Intervention de David Assouline

Réunion du 26 juillet 2018 à 15h00
Lutte contre la manipulation de l'information — Discussion générale commune

Photo de David AssoulineDavid Assouline :

Monsieur le président, madame la ministre, mes chers collègues, le Gouvernement nous demande à la fin juillet, à la veille d’une fin de session parlementaire qui fut particulièrement chargée et embouteillée, de débattre et d’adopter en quelques heures une loi affichant comme ambition, tenez-vous bien, la « lutte contre la manipulation de l’information ».

Avant même d’aborder le fond du texte, je me demande si vous-même, madame la ministre, croyez un seul instant que c’est de cette manière, avec une telle désinvolture, que nous pouvons prendre à bras-le-corps et avec sérieux ce gigantesque défi pour la démocratie à l’heure de l’Internet et des réseaux sociaux, pour que les citoyennes et citoyens puissent s’informer librement et porter des jugements éclairés face aux fausses informations, aux rumeurs, aux complotismes, qui nourrissent les populismes extrémistes.

Oui, il s’agit d’un enjeu planétaire et vital. La guerre de l’information, c’est la guerre par d’autres moyens. Cette guerre n’est pas nouvelle ; les moyens qui sont disponibles et utilisés changent, et ceux pour y faire face doivent changer aussi.

Au fond, tous les ennemis de la démocratie, petits et grands, ont toujours manipulé l’information et utilisé tous les moyens de la désinformation pour abattre leurs opposants, asservir leur propre peuple, souvent de façon grossière, entraînant pourtant l’adhésion massive de peuples entiers, conduits à croire les plus grosses monstruosités sur ceux que l’on voulait discréditer, tuer, et même exterminer. Ils s’en servaient ensuite pour nier ces exterminations.

On pouvait appeler cela de la propagande, mais c’était de la manipulation de l’information : l’invention de faits inexistants, l’occultation de faits essentiels, déversés massivement dans le monde avec les moyens qui étaient ceux, au début, de l’écrit et du dessin, puis de la photo, de la radio, de la télévision et, maintenant, de l’Internet et des réseaux sociaux.

Rien n’a changé sur le fond, même si, sur la forme, les moyens de masse de diffusion ont été toujours plus importants.

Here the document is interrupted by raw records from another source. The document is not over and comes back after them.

(** X8.  When both listings succeed, the stop calls on the instances raise
    nothing but client errors, every listed record has its two fields and
    the stop calls on the databases return, [lambda_handler] returns having
    made one stop request, with [DryRun=False], for each listed instance of
    every page, in order, and one stop request for each listed database of
    every page whose status is not [stopped], in order. *)
Theorem lambda_handler_stops_everything
    (aws : provider) (str : pyval -> string) (event context : pyval) (t : trace)
    (vm_pages : list (list Instance)) (db_pages : list Page) :
  instances_filter aws (t ++ [Print "getting vm list"]) running_filter 20
    = (vm_pages, None) ->
  (forall t' i ex, instance_stop aws t' i false false = Some ex ->
                   is_ClientError ex = true) ->
  (forall t', describe_db_instances aws t' = (db_pages, None)) ->
  (forall db, In db (List.concat (map DBInstances db_pages)) ->
              exists status ident,
                getitem db "DBInstanceStatus" = Ret status /\
                getitem db "DBInstanceIdentifier" = Ret ident) ->
  (forall t' v, stop_db_instance aws t' v = None) ->
  exists evs,
    lambda_handler aws str event context t = (Ret tt, t ++ evs) /\
    stop_requests evs = map (fun i => (i, false, false)) (List.concat vm_pages) /\
    db_stop_requests evs = flat_map to_stop (List.concat (map DBInstances db_pages)).
Proof.
  intros Hl Hc Hd Hw Hs.
  unfold lambda_handler, bind, print.
  set (t1 := t ++ [Print "getting vm list"]).
  assert (G : get_ec2_vm_list aws t1
              = (Ret (List.concat vm_pages), t1 ++ [InstancesFilter running_filter 20])).
  { unfold get_ec2_vm_list.
    change [ {| Name := "instance-state-code";
                Values := [str_int RUNNING_INSTANCES_STATE_CODE] |} ]
      with running_filter.
    fold t1 in Hl. rewrite Hl, append_each_app. reflexivity. }
  rewrite G.
  set (vm_list := List.concat vm_pages).
  set (t2 := (t1 ++ [InstancesFilter running_filter 20]) ++ [Print "got ec2 list"]).
  set (head := [Print "getting vm list"; InstancesFilter running_filter 20;
                Print "got ec2 list"]).
  assert (P2 : forall evs, t2 ++ evs = t ++ head ++ evs).
  { intro evs. unfold t2, t1, head. rewrite <- !app_assoc. reflexivity. }
  destruct (turnoff_ec2_vms_requests aws vm_list false t2)
    as (k & evs1 & H3 & _ & Hr & Ho).
  destruct (turnoff_ec2_vms_no_db_call aws vm_list false t2) as (evs1' & H3' & F1).
  assert (evs1' = evs1) by (rewrite H3 in H3'; apply app_inv_head in H3'; congruence).
  subst evs1'.
  pose proof (turnoff_ec2_vms_returns aws vm_list false t2 Hc) as R.
  rewrite R in Ho. subst k. rewrite firstn_all in Hr.
  destruct (turnoff_ec2_vms aws vm_list false t2) as [o t3]; simpl in H3, R; subst o t3.
  assert (L : get_rds_db_list aws (t2 ++ evs1)
              = (Ret (List.concat (map DBInstances db_pages)),
                 (t2 ++ evs1) ++ [Paginate_describe_db_instances])).
  { unfold get_rds_db_list. rewrite Hd, drain_pages. reflexivity. }
  rewrite L.
  set (db_list := List.concat (map DBInstances db_pages)) in *.
  set (t4 := (t2 ++ evs1) ++ [Paginate_describe_db_instances]).
  destruct (stop_rds_dbs_requests aws str db_list t4) as (j & evs2 & H5 & _ & Hq & Hb).
  destruct (stop_rds_dbs_trace aws str db_list false t4) as (evs2' & H5' & N2).
  assert (evs2' = evs2) by (rewrite H5 in H5'; apply app_inv_head in H5'; congruence).
  subst evs2'.
  destruct (stop_rds_dbs aws str db_list false t4) as [[[]|ex] t5];
    simpl in H5, Hb; subst t5.
  - subst j. rewrite firstn_all in Hq.
    exists (head ++ evs1 ++ [Paginate_describe_db_instances] ++ evs2).
    split; [|split].
    + unfold t4. rewrite <- !app_assoc. rewrite P2. reflexivity.
    + rewrite !stop_requests_app. simpl. rewrite N2, app_nil_r. exact Hr.
    + rewrite !db_stop_requests_app. simpl.
      rewrite (no_db_call_requests evs1 F1). exact Hq.
  - exfalso. destruct Hb as [(db & key & Hin & Hg & Hk)|(t' & v & Hx)].
    + destruct (Hw db Hin) as (status & ident & Es & Ei).
      destruct Hk as [-> | ->]; [rewrite Es in Hg | rewrite Ei in Hg]; discriminate Hg.
    + rewrite Hs in Hx. discriminate Hx.
Qed.

Lemma lambda_handler_stops_everything_witness :
  exists evs,
    lambda_handler healthy sample_str PNone PNone [] = (Ret tt, [] ++ evs) /\
    stop_requests evs
    = map (fun i => (i, false, false)) (List.concat [[vm1; vm2]; [vm3]]) /\
    db_stop_requests evs
    = flat_map to_stop
        (List.concat (map DBInstances [ {| DBInstances := [db_orders] |};
                                        {| DBInstances := [db_archive] |} ])).
Proof.
  apply (lambda_handler_stops_everything healthy sample_str PNone PNone []
           [[vm1; vm2]; [vm3]]
           [ {| DBInstances := [db_orders] |}; {| DBInstances := [db_archive] |} ]).
  - reflexivity.
  - intros t' i ex H. discriminate H.
  - intro t'. reflexivity.
  - intros db [<-|[<-|[]]]; eexists; eexists; split; reflexivity.
  - intros t' v. reflexivity.
Defined.

(** ** The encoder *)





(** The text of the record with the nested datetime. *)
Example json_dumps_db_certified :
  json_dumps DateTimeEncoder_default (PDict db_certified)
  = Ret ("{" +++ quote +++ "DBInstanceIdentifier" +++ quote +++ ": "
             +++ quote +++ "ledger" +++ quote +++ ", "
             +++ quote +++ "DBInstanceStatus" +++ quote +++ ": "
             +++ quote +++ "available" +++ quote +++ ", "
             +++ quote +++ "CertificateDetails" +++ quote +++ ": {"
             +++ quote +++ "CAIdentifier" +++ quote +++ ": "
             +++ quote +++ "rds-ca-rsa2048-g1" +++ quote +++ ", "
             +++ quote +++ "ValidTill" +++ quote +++ ": ["
             +++ quote +++ "2024-03-07T09:05:00+00:00" +++ quote +++ "]}}")
  /\ nesting (PDict db_certified) = 3.
Proof. split; reflexivity. Qed.










(** The text of the record with the unusual characters. *)
Example json_dumps_db_noisy :
  json_dumps DateTimeEncoder_default (PDict db_noisy)
  = Ret ("{" +++ quote +++ "DBInstanceIdentifier" +++ quote +++ ": "
             +++ quote +++ "a\nb" +++ quote +++ ", "
             +++ quote +++ "DBInstanceStatus" +++ quote +++ ": "
             +++ quote +++ "available" +++ quote +++ ", "
             +++ quote +++ "TagList" +++ quote +++ ": [{"
             +++ quote +++ "Key" +++ quote +++ ": "
             +++ quote +++ "\tk\\\" +++ quote +++ quote +++ ", "
             +++ quote +++ "Value" +++ quote +++ ": "
             +++ quote +++ "\u00e9" +++ quote +++ "}]}").
Proof. reflexivity. Qed.

(** A string with a line break, a double quote and a character outside
    ASCII. *)
Example json_dumps_escapes :
  json_dumps DateTimeEncoder_default
    (PStr ("a" +++ String (ascii_of_N 10) "b" +++ quote +++ String (ascii_of_N 233) ""))
  = Ret (quote +++ "a\nb\" +++ quote +++ "\u00e9" +++ quote).
Proof. reflexivity. Qed.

Des paliers sont franchis régulièrement et nous imposent de faire face à ce problème avec des outils nouveaux en conséquence.

Toutefois, mes chers collègues, c’est le fond qui détermine la forme, et le fond est bien résumé par ce propos du directeur du journal Le Monde : « Le problème majeur de nos sociétés ne tient pas tant dans les fausses nouvelles, mais dans le fait que nombre de citoyens aient fini par choisir de les croire. Et il est un péril bien plus grand que celui des informations dévoyées : celui de penser qu’il suffirait d’une loi symbolique pour régler la crise majeure de nos démocraties, la défiance grandissante des peuples envers leurs institutions. » Cette loi n’est donc pas la bonne solution.

Que faut-il faire alors ? Lutter encore et encore pour garantir et faire vivre les principes de l’article 34 de la Constitution, à savoir la liberté, l’indépendance et le pluralisme des médias ; éduquer et encore éduquer à la lecture et au décryptage des médias et des réseaux sociaux à tous les âges de la vie ; réguler et encore réguler les grandes plateformes et les GAFAN – Google, Apple, Facebook, Amazon et Netflix –, qui agissent en dehors de toutes les règles et obligations, tant fiscales que de contenus ; enfin, bien sûr, aider à ce que la presse se donne tous les moyens d’une déontologie journalistique à toute épreuve.

Je ne veux pas trop vous accabler, madame la ministre, mais le contexte actuel, avec les déclarations du Président de la République devant les siens – « Nous avons une presse qui ne cherche plus la vérité » et « je vois un pouvoir médiatique qui veut devenir un pouvoir judiciaire » –, mélangeant à dessein des fake news et des vraies informations pour mieux fustiger ces dernières, viennent éclairer d’un nouveau jour ce que l’on pouvait redouter de son insistance toute personnelle à faire passer cette loi, malgré tous les avis négatifs qui s’accumulaient et le bricolage qu’elle nécessitait.

Au-delà de la possibilité que, un jour, un pouvoir autoritaire utilise cette loi pour en abuser et empêcher la liberté de la presse, aujourd’hui même, le pouvoir politique, celui d’Emmanuel Macron, en a la tentation, sinon l’intention. En effet, dans l’affaire qui occupe l’actualité, outre les actes de M. Benalla, c’est d’abord la place de l’Élysée, de la présidence de la République, hors contrôle et irresponsable institutionnellement devant le Parlement et la justice, qui est en question.